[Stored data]
(** * car-photo-app / vehicle_detection: bounding-box conversion and damage reports

    A shallow embedding of the two deterministic pieces of the Python code:

    - [VehiDEToYOLO.convert_bbox_to_yolo]  (convert_to_yolo.py, lines 42-62)
    - [DamageDetector.assess_severity] and [DamageDetector.generate_report]
      (inference.py, lines 145-183)

    Python numbers are modelled by exact rationals [Q]; Python exceptions by
    the [Raise] constructor of [result]; the Python objects that
    [generate_report] allocates, aliases and mutates live in an explicit
    heap. *)

From Stdlib Require Import QArith Qround Lqa.
From stdpp Require Import gmap strings list fin_maps pretty.

Local Open Scope string_scope.

(** ** Python exceptions and the error monad *)

Inductive exn : Type :=
| ValueError
| ZeroDivisionError
| KeyError
| TypeError.

Inductive result (A : Type) : Type :=
| Ok (a : A)
| Raise (e : exn).

Arguments Ok {A} a.
Arguments Raise {A} e.

Global Instance result_ret : MRet result := fun A a => Ok a.

Global Instance result_bind : MBind result := fun A B k r =>
  match r with
  | Ok a => k a
  | Raise e => Raise e
  end.


(** Python's true division [a / b]: raises [ZeroDivisionError] on a zero
    divisor, for ints and floats alike. *)
Definition py_div (a b : Q) : result Q :=
  if Qeq_bool b 0 then Raise ZeroDivisionError else Ok (a / b)%Q.

(** ** convert_to_yolo.py *)

Module VehiDEToYOLO.

Local Open Scope Q_scope.

(** [convert_bbox_to_yolo(self, bbox, img_width, img_height)].  The tuple
    assignment [x_min, y_min, x_max, y_max = bbox] raises [ValueError] unless
    [bbox] has exactly four elements. *)
Definition convert_bbox_to_yolo (bbox : list Q) (img_width img_height : Q)
  : result (list Q) :=
  match bbox with
  | [x_min; y_min; x_max; y_max] =>
      (* Calculate center and dimensions *)
      x_center ← py_div (x_min + x_max) 2;
      y_center ← py_div (y_min + y_max) 2;
      let width := x_max - x_min in
      let height := y_max - y_min in
      (* Normalize by image dimensions *)
      x_center ← py_div x_center img_width;
      y_center ← py_div y_center img_height;
      width ← py_div width img_width;
      height ← py_div height img_height;
      Ok [x_center; y_center; width; height]
  | _ => Raise ValueError
  end.

(** Modelled from the spec: the inverse direction of BBoxNormalizer
    ("converts an axis-aligned pixel bounding box into normalized center-form
    coordinates and back", "invertible given the same dimensions").  The
    repository has no denormalising function; this is the center-form
    inverse: corner = (center -/+ half extent) scaled by the image size. *)
Definition denormalize_bbox (yolo : list Q) (img_width img_height : Q)
  : result (list Q) :=
  match yolo with
  | [x_center; y_center; width; height] =>
      Ok [ (x_center - width / 2) * img_width;
           (y_center - height / 2) * img_height;
           (x_center + width / 2) * img_width;
           (y_center + height / 2) * img_height ]
  | _ => Raise ValueError
  end.

(** A pixel box lies fully inside a [W] x [H] image. *)
Definition inside_image (x1 y1 x2 y2 W H : Q) : Prop :=
  0 <= x1 /\ x1 <= x2 /\ x2 <= W /\ 0 <= y1 /\ y1 <= y2 /\ y2 <= H.

Definition in_unit (q : Q) : Prop := 0 <= q /\ q <= 1.

End VehiDEToYOLO.

(** ** inference.py *)

Module DamageDetector.

(** *** Detections

    [detect_damage] builds one dict per box with exactly these four keys;
    the functions below read ['type'] and ['confidence'] only. *)

Record formatted_bbox : Type := {
  x1 : Z;
  y1 : Z;
  x2 : Z;
  y2 : Z
}.

Record detection : Type := {
  type : string;
  confidence : Q;
  bbox : list Q;
  bbox_formatted : formatted_bbox
}.

(** *** The object store

    [generate_report] receives a reference to the caller's list, stores that
    same reference in the report, and fills a nested dict in place.  Objects
    therefore live in a heap and are named by locations. *)

Abbreviation loc := positive.

(** The dict built by [generate_report]; [damage_summary] and
    [detailed_damages] hold references. *)
Record report : Type := {
  image : string;
  total_damages : Z;
  damage_summary : loc;
  detailed_damages : loc;
  severity_assessment : string
}.

(** The dict built by the [/detect-damage] handler of api_server.py. *)
Record api_response : Type := {
  success : bool;
  filename : string;
  confidence_threshold : Q;
  processing_time : string;
  api_version : string;
  report_items : report
}.

Inductive obj : Type :=
| PyList (items : list detection)
| PyCounts (d : gmap string Z)
| PyReport (r : report)
| PyResponse (r : api_response).

Abbreviation heap := (gmap loc obj).

(** State-and-exception monad over the heap. *)
Definition M (A : Type) : Type := heap -> result (A * heap).

Global Instance M_ret : MRet M := fun A a h => Ok (a, h).

Global Instance M_bind : MBind M := fun A B k m h =>
  match m h with
  | Ok (a, h') => k a h'
  | Raise e => Raise e
  end.

Definition lift {A : Type} (r : result A) : M A := fun h =>
  match r with
  | Ok a => Ok (a, h)
  | Raise e => Raise e
  end.

Definition alloc (o : obj) : M loc := fun h =>
  let l := fresh (dom h) in Ok (l, <[l := o]> h).

Definition load (l : loc) : M obj := fun h =>
  match h !! l with
  | Some o => Ok (o, h)
  | None => Raise TypeError
  end.

Definition store (l : loc) (o : obj) : M unit := fun h =>
  Ok (tt, <[l := o]> h).

Definition load_list (l : loc) : M (list detection) :=
  o ← load l;
  match o with
  | PyList items => mret items
  | _ => lift (Raise TypeError)
  end.

Definition load_counts (l : loc) : M (gmap string Z) :=
  o ← load l;
  match o with
  | PyCounts d => mret d
  | _ => lift (Raise TypeError)
  end.

Definition load_report (l : loc) : M report :=
  o ← load l;
  match o with
  | PyReport r => mret r
  | _ => lift (Raise TypeError)
  end.

(** [d[k]] on a dict: [KeyError] when the key is absent. *)
Definition getitem (d : gmap string Z) (k : string) : result Z :=
  match d !! k with
  | Some v => Ok v
  | None => Raise KeyError
  end.

(** [for x in xs: body(x)]. *)
Fixpoint for_each {A : Type} (xs : list A) (body : A -> M unit) : M unit :=
  match xs with
  | [] => mret tt
  | x :: xs' => _ ← body x; for_each xs' body
  end.

(** Python's [sum] over numbers, starting from 0. *)
Definition sum_Q (xs : list Q) : Q := foldl Qplus 0%Q xs.
Definition sum_Z (xs : list Z) : Z := foldl Z.add 0%Z xs.

(** *** assess_severity

    The method only reads its argument, so it is a function of the list's
    contents.  [avg_confidence] is computed (its division can raise) and
    then never used. *)

Definition severe_damages : list string :=
  ["broken_part"; "glass_damage"; "crack"].

Definition assess_severity (damages : list detection) : result string :=
  match damages with
  | [] => Ok "No damage detected"
  | _ :: _ =>
      let total_damages := Z.of_nat (length damages) in
      avg_confidence ← py_div (sum_Q (confidence <$> damages))
                              (inject_Z total_damages);
      (* Severity based on number and type of damages *)
      let severe_count :=
        sum_Z ((fun _ => 1%Z) <$>
               filter (fun d => type d ∈ severe_damages) damages) in
      if ((3 <=? severe_count) || (5 <=? total_damages))%Z then Ok "Severe"
      else if ((1 <=? severe_count) || (3 <=? total_damages))%Z then Ok "Moderate"
      else if (1 <=? total_damages)%Z then Ok "Minor"
      else Ok "No damage"
  end.

(** *** generate_report

    The dict display evaluates its entries in order: [len(damages)], the
    empty summary dict, the [damages] reference itself, then
    [assess_severity(damages)].  The loop then updates the summary dict
    through [report['damage_summary']]. *)

Definition count_damage (rep : loc) (damage : detection) : M unit :=
  let damage_type := type damage in
  r ← load_report rep;
  counts ← load_counts (damage_summary r);
  _ ← (if negb (bool_decide (damage_type ∈ dom counts))
       then store (damage_summary r) (PyCounts (<[damage_type := 0%Z]> counts))
       else mret tt);
  r ← load_report rep;
  counts ← load_counts (damage_summary r);
  v ← lift (getitem counts damage_type);
  store (damage_summary r) (PyCounts (<[damage_type := (v + 1)%Z]> counts)).

Definition generate_report (damages : loc) (image_path : string) : M loc :=
  items ← load_list damages;
  let n := Z.of_nat (length items) in
  summary ← alloc (PyCounts ∅);
  items ← load_list damages;
  severity ← lift (assess_severity items);
  rep ← alloc (PyReport {| image := image_path;
                           total_damages := n;
                           damage_summary := summary;
                           detailed_damages := damages;
                           severity_assessment := severity |});
  (* Count damage types *)
  items ← load_list damages;
  _ ← for_each items (count_damage rep);
  mret rep.

(** *** The caller in api_server.py (lines 100-113)

    [api_response = {..., **report}] copies the report's entries into a new
    dict; the report itself is only read. *)

Definition detect_damage_response (damages : loc) (file_name : string)
    (confidence_arg : Q) : M loc :=
  rep ← generate_report damages file_name;
  r ← load_report rep;
  alloc (PyResponse {| success := true;
                       filename := file_name;
                       confidence_threshold := confidence_arg;
                       processing_time := "< 1s";
                       api_version := "1.0.0";
                       report_items := r |}).

(** *** The specification's vocabulary

    The spec names the severity tiers [NoDamage], [Minor], [Moderate] and
    [Severe]; the code returns display strings. *)

Inductive Severity : Type := NoDamage | Minor | Moderate | Severe.

Definition severity_of_label (label : string) : option Severity :=
  if decide (label = "No damage detected") then Some NoDamage
  else if decide (label = "No damage") then Some NoDamage
  else if decide (label = "Minor") then Some Minor
  else if decide (label = "Moderate") then Some Moderate
  else if decide (label = "Severe") then Some Severe
  else None.

Definition rank (s : Severity) : nat :=
  match s with
  | NoDamage => 0
  | Minor => 1
  | Moderate => 2
  | Severe => 3
  end.

Definition is_severe_type (t : string) : bool :=
  bool_decide (t = "broken_part" \/ t = "glass_damage" \/ t = "crack").

(** Number of detections whose type is one of the three severe types. *)
Definition severe_count (ds : list detection) : nat :=
  length (List.filter (fun d => is_severe_type (type d)) ds).

(** The ordered severity rules 1-5 of the spec, first match wins; [None]
    when no rule applies. *)
Definition severity_rules (ds : list detection) : option Severity :=
  match ds with
  | [] => Some NoDamage
  | _ :: _ =>
      let total := length ds in
      if decide (3 <= severe_count ds \/ 5 <= total) then Some Severe
      else if decide (1 <= severe_count ds \/ 3 <= total) then Some Moderate
      else if decide (1 <= total) then Some Minor
      else None
  end.

(** Number of detections carrying type [t]. *)
Definition occurrences (t : string) (ds : list detection) : nat :=
  length (List.filter (fun d => bool_decide (type d = t)) ds).

(** Sum of the values of a counting dict. *)
Definition sum_counts (d : gmap string Z) : Z :=
  map_fold (fun _ v acc => (v + acc)%Z) 0%Z d.

(** The tier of the label [assess_severity] returns, when it returns one
    of its five labels. *)
Definition severity (ds : list detection) : option Severity :=
  match assess_severity ds with
  | Ok label => severity_of_label label
  | Raise _ => None
  end.

(** The tiers of the spec for lists without severe types, by total count:
    0, 1-2, 3-4, 5+. *)
Definition tier (total : nat) : Severity :=
  match total with
  | 0 => NoDamage
  | 1 | 2 => Minor
  | 3 | 4 => Moderate
  | _ => Severe
  end.

(** The label of a non-empty list in terms of its two counts. *)
Definition label_of_counts (sev total : nat) : string :=
  if (3 <=? sev)%nat || (5 <=? total)%nat then "Severe"
  else if (1 <=? sev)%nat || (3 <=? total)%nat then "Moderate"
  else "Minor".

(** What one iteration of the counting loop does to the summary dict, and
    what the whole loop does to an empty one. *)
Definition bump (counts : gmap string Z) (t : string) : gmap string Z :=
  <[t := (default 0%Z (counts !! t) + 1)%Z]> counts.

Definition tally (ds : list detection) : gmap string Z :=
  foldl bump ∅ (type <$> ds).

(** A report read back from the heap together with the two objects it
    refers to. *)
Definition read_report (h : heap) (rep : loc)
  : option (report * gmap string Z * list detection) :=
  match h !! rep with
  | Some (PyReport r) =>
      match h !! damage_summary r, h !! detailed_damages r with
      | Some (PyCounts counts), Some (PyList items) => Some (r, counts, items)
      | _, _ => None
      end
  | _ => None
  end.

(** Sample detections and a heap holding one list, for the examples. *)
Definition sample (t : string) (c : Q) : detection :=
  {| type := t;
     confidence := c;
     bbox := [12.5; 40; 96; 120.25]%Q;
     bbox_formatted := {| x1 := 12; y1 := 40; x2 := 96; y2 := 120 |} |}.

Definition sample_wide (t : string) (c : Q) : detection :=
  {| type := t;
     confidence := c;
     bbox := [0; 0; 640; 480]%Q;
     bbox_formatted := {| x1 := 0; y1 := 0; x2 := 640; y2 := 480 |} |}.

Definition heap_with (l : loc) (ds : list detection) : heap :=
  {[ l := PyList ds ]}.

End DamageDetector.

(** ** inference.py: the detector around the model *)

Module Inference.
Import DamageDetector.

• _PROBLEM STATEMENT_:
Would you retype the lines of the data above, from the one holding "x1 := 12; y1" through its final line, exactly and without adding any other line?

• _ANSWER BOX_:
     bbox_formatted := {| x1 := 12; y1 := 40; x2 := 96; y2 := 120 |} |}.

Definition sample_wide (t : string) (c : Q) : detection :=
  {| type := t;
     confidence := c;
     bbox := [0; 0; 640; 480]%Q;
     bbox_formatted := {| x1 := 0; y1 := 0; x2 := 640; y2 := 480 |} |}.

Definition heap_with (l : loc) (ds : list detection) : heap :=
  {[ l := PyList ds ]}.

End DamageDetector.

(** ** inference.py: the detector around the model *)

Module Inference.
Import DamageDetector.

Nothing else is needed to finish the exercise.